» **EXTRACTED DATA**
(** A slot after [calloc] (enum value 0 is [STREAM_HEALTH_UP]). *)
Definition zero_slot : stream_metrics_t :=
  mkMetrics [] false STREAM_HEALTH_UP false
    (mkGauges 0 (S754_zero false) (S754_zero false) (S754_zero false) (S754_zero false))
    (mkCounters 0 0 0 0 0) (mkErrors 0 0 0 0) (mkRecording false 0 0 0)
    (mkRing (replicate METRICS_RING_SIZE zero_sample) 0 0) 0 0 (mkSampler 0 0 0).

Record metrics_state := mkState {
  g_metrics : list stream_metrics_t;
  g_initialized : bool
}.

Definition upd_counter (f : counters → counters) (m : stream_metrics_t) : stream_metrics_t :=
  mkMetrics (stream_name m) (active m) (health_status m) (stream_up m) (gauge m) (f (counter m))
    (error_counter m) (recording m) (samples m) (last_segment_end_time m) (stream_start_time m) (prev m).
Definition upd_gauge (f : gauges → gauges) (m : stream_metrics_t) : stream_metrics_t :=
  mkMetrics (stream_name m) (active m) (health_status m) (stream_up m) (f (gauge m)) (counter m)
    (error_counter m) (recording m) (samples m) (last_segment_end_time m) (stream_start_time m) (prev m).
Definition upd_errors (f : error_counters → error_counters) (m : stream_metrics_t) : stream_metrics_t :=
  mkMetrics (stream_name m) (active m) (health_status m) (stream_up m) (gauge m) (counter m)
    (f (error_counter m)) (recording m) (samples m) (last_segment_end_time m) (stream_start_time m) (prev m).
Definition upd_recording (f : recording_metrics → recording_metrics) (seg_end : Z)
    (m : stream_metrics_t) : stream_metrics_t :=
  mkMetrics (stream_name m) (active m) (health_status m) (stream_up m) (gauge m) (counter m)
    (error_counter m) (f (recording m)) (samples m) seg_end (stream_start_time m) (prev m).

(** [strncmp (s, t, MAX_STREAM_NAME) == 0] *)
Definition strneq (s t : cstr) : bool := streq (take MAX_STREAM_NAME s) (take MAX_STREAM_NAME t).

Definition is_stream (name : cstr) (m : stream_metrics_t) : bool :=
  active m && strneq (stream_name m) name.

(** One loop: the slot of the stream, else the first free slot met. *)
Definition find_slot (ms : list stream_metrics_t) (name : cstr) : option nat :=
  match find_idx (is_stream name) ms with
  | Some i => Some i
  | None => find_idx (λ m, negb (active m)) ms
  end.

Definition find_active_slot (ms : list stream_metrics_t) (name : cstr) : option nat :=
  find_idx (is_stream name) ms.

Definition metrics_init (calloc_ok : bool) (max_streams : Z) (st : metrics_state)
    : Z * metrics_state :=
  if g_initialized st then (0, st) else
  let max_streams := if (max_streams <=? 0) || (max_streams >? Z.of_nat MAX_STREAMS)
                     then Z.of_nat MAX_STREAMS else max_streams in
  if negb calloc_ok then (-1, mkState [] false)
  else (0, mkState (replicate (Z.to_nat max_streams) zero_slot) true).

Definition metrics_shutdown (st : metrics_state) : metrics_state :=
  if g_initialized st then mkState [] false else st.

(** The assignments of [metrics_get_slot] to a slot it takes. *)
Definition take_slot (now : Z) (name : cstr) (m : stream_metrics_t) : stream_metrics_t :=
  mkMetrics (strcpy_trunc MAX_STREAM_NAME name) true STREAM_HEALTH_DOWN false
    (mkGauges 0 (current_fps (gauge m)) (current_bitrate_bps (gauge m))
       (connection_latency_ms (gauge m)) (d_of_Z 30))
    (mkCounters 0 0 0 0 0) (mkErrors 0 0 0 0) (mkRecording false 0 0 0)
    (mkRing (ring (samples m)) 0 0) 0 now (mkSampler 0 0 0).

(** Without a concurrent caller the loop ends in its first iteration. *)
Definition metrics_get_slot (now : Z) (st : metrics_state) (name : option cstr)
    : option nat * metrics_state :=
  match name with
  | None | Some [] => (None, st)
  | Some name =>
      if negb (g_initialized st) then (None, st) else
      match find_slot (g_metrics st) name with
      | None => (None, st)
      | Some i =>
          (Some i,
           match g_metrics st !! i with
           | Some m => if active m then st
                       else mkState (<[i := take_slot now name m]> (g_metrics st)) true
           | None => st
           end)
      end
  end.

(** The updates: on the slot of the stream, if it has or gets one. *)
Definition on_slot (now : Z) (st : metrics_state) (name : option cstr)
    (f : stream_metrics_t → stream_metrics_t) : metrics_state :=
  if negb (g_initialized st) then st else
  let '(slot, st) := metrics_get_slot now st name in
  match slot with
  | Some i => mkState (alter f i (g_metrics st)) (g_initialized st)
  | None => st
  end.

Definition release (m : stream_metrics_t) : stream_metrics_t :=
  mkMetrics (stream_name m) false (health_status m) (stream_up m) (gauge m) (counter m)
    (error_counter m) (recording m) (samples m) (last_segment_end_time m) (stream_start_time m) (prev m).

Definition metrics_release_slot (st : metrics_state) (name : option cstr) : metrics_state :=
  match name with
  | None => st
  | Some name =>
      if negb (g_initialized st) then st else
      match find_active_slot (g_metrics st) name with
      | Some i => mkState (alter release i (g_metrics st)) true
      | None => st
      end
  end.

(** [now]: the clock at the allocation of the slot, [now']: at the update. *)
Definition metrics_record_frame (now now' : Z) (st : metrics_state) (name : option cstr)
    (bytes : Z) (is_video : bool) : metrics_state :=
  on_slot now st name (λ m,
    upd_gauge (λ g, mkGauges now' (current_fps g) (current_bitrate_bps g)
                      (connection_latency_ms g) (configured_fps g))
      (upd_counter (λ c, mkCounters
         (if is_video then u64 (frames_total c + 1) else frames_total c) (frames_dropped c)
         (u64 (bytes_received c + u64 bytes)) (reconnects_total c) (uptime_seconds c)) m)).

Definition metrics_record_drop (now : Z) (st : metrics_state) (name : option cstr) : metrics_state :=
  on_slot now st name (upd_counter (λ c,
    mkCounters (frames_total c) (u64 (frames_dropped c + 1)) (bytes_received c)
      (reconnects_total c) (uptime_seconds c))).

Definition metrics_record_error (now : Z) (st : metrics_state) (name error_type : option cstr)
    : metrics_state :=
  match error_type with
  | None => st
  | Some t =>
      on_slot now st name (upd_errors (λ e,
        if streq t (lit "decode") then
          mkErrors (u64 (error_decode e + 1)) (error_timeout e) (error_protocol e) (error_io e)
        else if streq t (lit "timeout") then
          mkErrors (error_decode e) (u64 (error_timeout e + 1)) (error_protocol e) (error_io e)
        else if streq t (lit "protocol") then
          mkErrors (error_decode e) (error_timeout e) (u64 (error_protocol e + 1)) (error_io e)
        else if streq t (lit "io") then
          mkErrors (error_decode e) (error_timeout e) (error_protocol e) (u64 (error_io e + 1))
        else e))
  end.

Definition metrics_record_reconnect (now : Z) (st : metrics_state) (name : option cstr)
    : metrics_state :=
  on_slot now st name (upd_counter (λ c,
    mkCounters (frames_total c) (frames_dropped c) (bytes_received c)
      (u64 (reconnects_total c + 1)) (uptime_seconds c))).

Definition metrics_record_segment_complete (now : Z) (st : metrics_state) (name : option cstr)
    (start_time end_time bytes : Z) : metrics_state :=
  on_slot now st name (λ m,
    let last := last_segment_end_time m in
    let gap := (last >? 0) && (start_time >? 0) &&
               fgt (d_of_Z (start_time - last)) (d_of_Z RECORDING_GAP_THRESHOLD_SEC) in
    upd_recording (λ r,
      mkRecording (recording_active r) (u64 (recording_bytes_written r + bytes))
        (u64 (recording_segments_total r + 1))
        (if gap then u64 (recording_gaps_total r + 1) else recording_gaps_total r))
      (if end_time >? 0 then end_time else last) m).

Definition metrics_set_recording_active (now : Z) (st : metrics_state) (name : option cstr)
    (active : bool) : metrics_state :=
  on_slot now st name (λ m, upd_recording (λ r,
    mkRecording active (recording_bytes_written r) (recording_segments_total r)
      (recording_gaps_total r)) (last_segment_end_time m) m).

Definition metrics_set_connection_latency (now : Z) (st : metrics_state) (name : option cstr)
    (latency_ms : spec_float) : metrics_state :=
  on_slot now st name (upd_gauge (λ g,
    mkGauges (last_frame_ts g) (current_fps g) (current_bitrate_bps g) latency_ms (configured_fps g))).

Definition metrics_set_configured_fps (now : Z) (st : metrics_state) (name : option cstr)
    (fps : spec_float) : metrics_state :=
  on_slot now st name (upd_gauge (λ g,
    mkGauges (last_frame_ts g) (current_fps g) (current_bitrate_bps g) (connection_latency_ms g) fps)).

(** ** The sampler *)

Definition half : spec_float := f_lit F64 1 2.

(** [0.5 * old + 0.5 * delta / dt] *)
Definition smooth (old delta dt : spec_float) : spec_float :=
  fadd F64 (fmul F64 half old) (fdiv F64 (fmul F64 half delta) dt).

Definition health (now : Z) (g : gauges) : stream_health_status_t :=
  let frame_age := if last_frame_ts g >? 0 then d_of_Z (now - last_frame_ts g) else d_of_Z 999 in
  if fgt frame_age (d_of_Z STREAM_HEALTH_FRAME_TIMEOUT_DOWN) then STREAM_HEALTH_DOWN
  else if fgt frame_age (d_of_Z STREAM_HEALTH_FRAME_TIMEOUT_UP) ||
          flt (current_fps g) (fmul F64 (configured_fps g) half) then STREAM_HEALTH_DEGRADED
  else STREAM_HEALTH_UP.

(** The body of the loop of [sampler_thread_func] for one active slot; [None]:
    undefined (an uptime below zero converted to [uint64_t], or a ring index
    out of range). *)
Definition sample_slot (now : Z) (m : stream_metrics_t) : option stream_metrics_t :=
  let c := counter m in
  let g := gauge m in
  let p := prev m in
  let dt := d_of_Z (now - prev_sample_time p) in
  let g := if (prev_sample_time p >? 0) && fgt dt (d_of_Z 0) then
             let df := d_of_Z (u64 (frames_total c - prev_frames_total p)) in
             let db := d_of_Z (u64 (bytes_received c - prev_bytes_received p)) in
             mkGauges (last_frame_ts g) (smooth (current_fps g) df dt)
               (smooth (current_bitrate_bps g) (fmul F64 db (d_of_Z 8)) dt)
               (connection_latency_ms g) (configured_fps g)
           else g in
  uptime ← (if stream_start_time m >? 0 then f_to_u64 (d_of_Z (now - stream_start_time m))
            else Some (uptime_seconds c));
  let status := health now g in
  let s := samples m in
  r ← aset (ring s) (ring_head s)
        (mkSample (f_convert binary32 (current_fps g))
           (f_convert binary32 (fdiv F64 (current_bitrate_bps g) (d_of_Z 1000))) now);
  Some (mkMetrics (stream_name m) (active m) status
          (match status with STREAM_HEALTH_UP => true | _ => false end) g
          (mkCounters (frames_total c) (frames_dropped c) (bytes_received c) (reconnects_total c) uptime)
          (error_counter m) (recording m)
          (mkRing r (cmod (ring_head s + 1) (Z.of_nat METRICS_RING_SIZE))
             (if ring_count s <? Z.of_nat METRICS_RING_SIZE then ring_count s + 1 else ring_count s))
          (last_segment_end_time m) (stream_start_time m)
          (mkSampler (frames_total c) (bytes_received c) now)).

Definition sampler_tick (now : Z) (st : metrics_state) : option metrics_state :=
  ms ← mapM (λ m, if active m then sample_slot now m else Some m) (g_metrics st);
  Some (mkState ms (g_initialized st)).

(** ** Readers *)

Definition metrics_snapshot_all (st : metrics_state) (max_count : Z) : list stream_metrics_t :=
  if negb (g_initialized st) || (max_count <=? 0) then []
  else take (Z.to_nat max_count) (List.filter active (g_metrics st)).

Fixpoint ring_loop (n : nat) (read_pos : Z) (r : list metrics_ring_sample_t)
    : option (list metrics_ring_sample_t) :=
  match n with
  | O => Some []
  | S n =>
      s ← aget r read_pos;
      rest ← ring_loop n (cmod (read_pos + 1) (Z.of_nat METRICS_RING_SIZE)) r;
      Some (s :: rest)
  end.

Definition read_ring (s : sample_ring) (max_count : Z) : option (Z * list metrics_ring_sample_t) :=
  let avail := ring_count s in
  let to_copy := if avail <? max_count then avail else max_count in
  let start := if avail <? Z.of_nat METRICS_RING_SIZE then 0 else ring_head s in
  let skip := avail - to_copy in
  out ← ring_loop (Z.to_nat to_copy) (cmod (start + skip) (Z.of_nat METRICS_RING_SIZE)) (ring s);
  Some (to_copy, out).

Definition metrics_get_ring_data (st : metrics_state) (name : option cstr) (max_count : Z)
    : option (Z * list metrics_ring_sample_t) :=
  match name with
  | None => Some (0, [])
  | Some name =>
      if negb (g_initialized st) || (max_count <=? 0) then Some (0, []) else
      match find_active_slot (g_metrics st) name with
      | None => Some (0, [])
      | Some i => m ← g_metrics st !! i; read_ring (samples m) max_count
      end
  end.

Definition metrics_get_max_streams (st : metrics_state) : nat := length (g_metrics st).

(** ** The sparkline *)

Lemma ring_loop_spec r p l :
  length r = METRICS_RING_SIZE → 0 ≤ p < Z.of_nat METRICS_RING_SIZE →
  (∀ i, (i < length l)%nat →
     r !! Z.to_nat ((p + Z.of_nat i) `mod` Z.of_nat METRICS_RING_SIZE) = l !! i) →
  ring_loop (length l) p r = Some l.
Proof.
  intros Hr. revert p. induction l as [|x l IH]; intros p Hp Hl; [done|]. simpl.
  pose proof (Hl O ltac:(simpl; lia)) as H0. simpl in H0.
  rewrite Z.add_0_r, Z.mod_small in H0 by lia.
  unfold aget. rewrite (proj2 (Z.leb_le _ _)) by lia. rewrite H0. csimpl.
  unfold cmod. rewrite Z.rem_mod_nonneg by lia. rewrite IH; [done| |].
  - apply Z.mod_pos_bound. unfold METRICS_RING_SIZE. lia.
  - intros i Hi. rewrite Zplus_mod_idemp_l. specialize (Hl (S i) ltac:(simpl; lia)).
    simpl in Hl. rewrite <-Hl. do 3 f_equal. lia.
Qed.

» **YOUR TASK**
For this exercise, repeat exactly the lines of the data above from the one with "let c := counter m in" down to the one with "let df := d_of_Z", both end lines included.

» **WRITTEN ANSWER**
  let c := counter m in
  let g := gauge m in
  let p := prev m in
  let dt := d_of_Z (now - prev_sample_time p) in
  let g := if (prev_sample_time p >? 0) && fgt dt (d_of_Z 0) then
             let df := d_of_Z (u64 (frames_total c - prev_frames_total p)) in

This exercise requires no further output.